Cela démontre parfaitement l'intérêt militaire que représente Ceylan (devenu Sri Lanka), avec ses rades naturelles similaires à celles de la presqu'île de Crimée ou de Djibouti, aux yeux des pays impérialistes. Aujourd’hui, ce pays est partagé entre les pays impérialistes et la Chine.

Lors de la visite-éclair du président français en juillet dernier, certains médias et experts de cette région ont également évoqué cette question. La DFC a indiqué que son prêt de 550 millions de dollars ne modifiait pas la dette de 55 milliards de dollars due par le Sri Lanka à divers bailleurs de fonds, mais que « ce prêt améliorerait la situation de nos alliés dans la région ».

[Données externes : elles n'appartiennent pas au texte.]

(** * GeographicLib.py: geodesic solver, accumulator and polygon area

    A shallow embedding of [src/python/GeographicLib.py] (Python 2: the
    module assigns into the lists returned by [range] and relies on the
    integer [/]) and the properties of its specification.

    Python floats are IEEE binary64 numbers: they are modelled by Rocq's
    primitive floats.  The platform C library behind Python's [math] module
    is a parameter ([Libm]) of every definition that reaches it.  Exceptions
    are results of an error monad. *)

From Stdlib Require Import ZArith Bool List String Lia.
From Stdlib Require Import Floats FunctionalExtensionality.
Import ListNotations.

Set Warnings "-inexact-float".

(** ** The Python run time *)

Module Py.

(** Exceptions the interpreter raises on its own. *)
Inductive py_error : Type :=
| ZeroDivisionError
| MathDomainError                       (* ValueError: math domain error *)
| MathRangeError                        (* OverflowError: math range error *)
| NameError (name : string)
| UnboundLocalError (name : string)
| AttributeError (name : string)
| IndexError.

(** The [raise ValueError(...)] statements of the source. *)
Inductive input_error : Type :=
| BadLatitude (lat : float)             (* "latitude ... not in [-90, 90]" *)
| BadLongitude (lon : float)            (* "longitude ... not in [-180, 360]" *)
| BadAzimuth (azi : float)              (* "azimuth ... not in [-180, 360]" *)
| BadDistance (s : float)               (* "distance ... not a finite number" *)
| BadMajorRadius                        (* "Major radius is not positive" *)
| BadMinorRadius.                       (* "Minor radius is not positive" *)

Inductive exn : Type :=
| InputError (e : input_error)
| RuntimeError (e : py_error).

Inductive result (E A : Type) : Type :=
| Ok (v : A)
| Raise (e : E).
Arguments Ok {E A} v.
Arguments Raise {E A} e.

Tiens donc ! Cette phrase nous rappelle l’histoire d'un autre carnage et de la déclaration cynique de la secrétaire d'État américaine, Condoleeza Rice, après le tsunami de 2004 : « Le tsunami représente pour nous une opportunité merveilleuse ». A chaque fois que ce peuple lutte pour sa survie, son malheur représenterait une merveilleuse opportunité d'améliorer la situation des impérialistes ? Rien que ça !

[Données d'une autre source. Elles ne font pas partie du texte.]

(** [\s*(\d+\.|\d+\))\s+\S+] matched at the head of [s]: white space, one or
    more digits, a dot or a closing parenthesis, one or more white-space
    characters, then a character that is not white space. *)
Definition numbered_step_at (s : string) : bool :=
  let s1 := drop_while Str.is_space s in
  let s2 := drop_while Str.is_digit s1 in
  (String.length s2 <? String.length s1)
  && match s2 with
     | String c s3 =>
         (Ascii.eqb c "."%char || Ascii.eqb c ")"%char)
         && (let s4 := drop_while Str.is_space s3 in
             (String.length s4 <? String.length s3) && Str.nonempty s4)
     | EmptyString => false
     end.

Definition newline : ascii := ascii_of_nat 10.

(** [(?m)^]: the pattern is tried at the start of the text and after every
    newline. *)
Fixpoint search_lines (at_line_start : bool) (s : string) : bool :=
  (at_line_start && numbered_step_at s)
  || match s with
     | EmptyString => false
     | String c t => search_lines (Ascii.eqb c newline) t
     end.

Definition _has_numbered_steps (text : string) : bool := search_lines true text.

(** [any(o.lower() in low for o in options)] over the items of [options]. *)
Fixpoint any_lower_in (low : string) (opts : list json) : result bool :=
  match opts with
  | [] => Ok false
  | JStr s :: rest =>
      if Str.contains (Str.lower s) low then Ok true else any_lower_in low rest
  | _ :: _ => Raise AttributeError
  end.

Definition _contains_any (text : string) (options : json) : result bool :=
  let low := Str.lower text in
  opts <- Py.iter options ;;
  any_lower_in low opts.

Section Regex.
Variable B : builtins.

(** [any(re.search(p, text, flags=re.IGNORECASE) for p in patterns)] over
    the items of [patterns]. *)
Fixpoint any_search (text : string) (ps : list json) : result bool :=
  match ps with
  | [] => Ok false
  | JStr pat :: rest =>
      match re_search_ignorecase B pat text with
      | None => Raise ReError
      | Some true => Ok true
      | Some false => any_search text rest
      end
  | _ :: _ => Raise TypeError
  end.

Definition _match_any_regex (text : string) (patterns : json) : result bool :=
  ps <- Py.iter patterns ;;
  any_search text ps.

End Regex.

(** ** The scenario grader *)

(** The entries of [details]: the message an entry stands for, with the
    values the message is formatted from. *)
Inductive detail : Type :=
| MissingRequiredToolCall (tool : json)
| DisallowedToolCall (tool : json)
| RecommendedToolNotCalled (tool : json)
| ApprovalGateViolated (tool : json) (turn : nat)
| MissingToolCallAfterApproval (tool : json)
| MissingRequiredContent (group : json)
| MissingRecommendedContent (group : json)
| MissingRequiredContentAfterApproval (group : json)
| TooFewQuestions (min_questions : json) (got : nat)
| FewerQuestionsThanRecommended (min_questions : json) (got : nat)
| SafetyViolation
| NoNumberedSteps.

Module Scores.
Record t : Type := {
  trajectory : float;
  content : float;
  safety : float;
  style : float;
  total : float
}.
End Scores.

Module Grade.
Record t : Type := {
  name : json;
  description : json;
  scores : Scores.t;
  details : list detail;
  final_text : string;
  tool_calls : list string
}.
End Grade.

Tous les experts économiques, sans exception, indiquent que l'économie du Sri Lanka s’est effondrée en raison de son rapprochement avec les valeurs néo-libérales propagées par les néoclassiques de l'école des Chicago Boys. L'ouverture à l'importation massive, la réduction de ses exportations de 80%, et le blocage de toutes les interventions de l’État dans le domaine économique sont des facteurs majeurs du désastre politique et social dans ce pays.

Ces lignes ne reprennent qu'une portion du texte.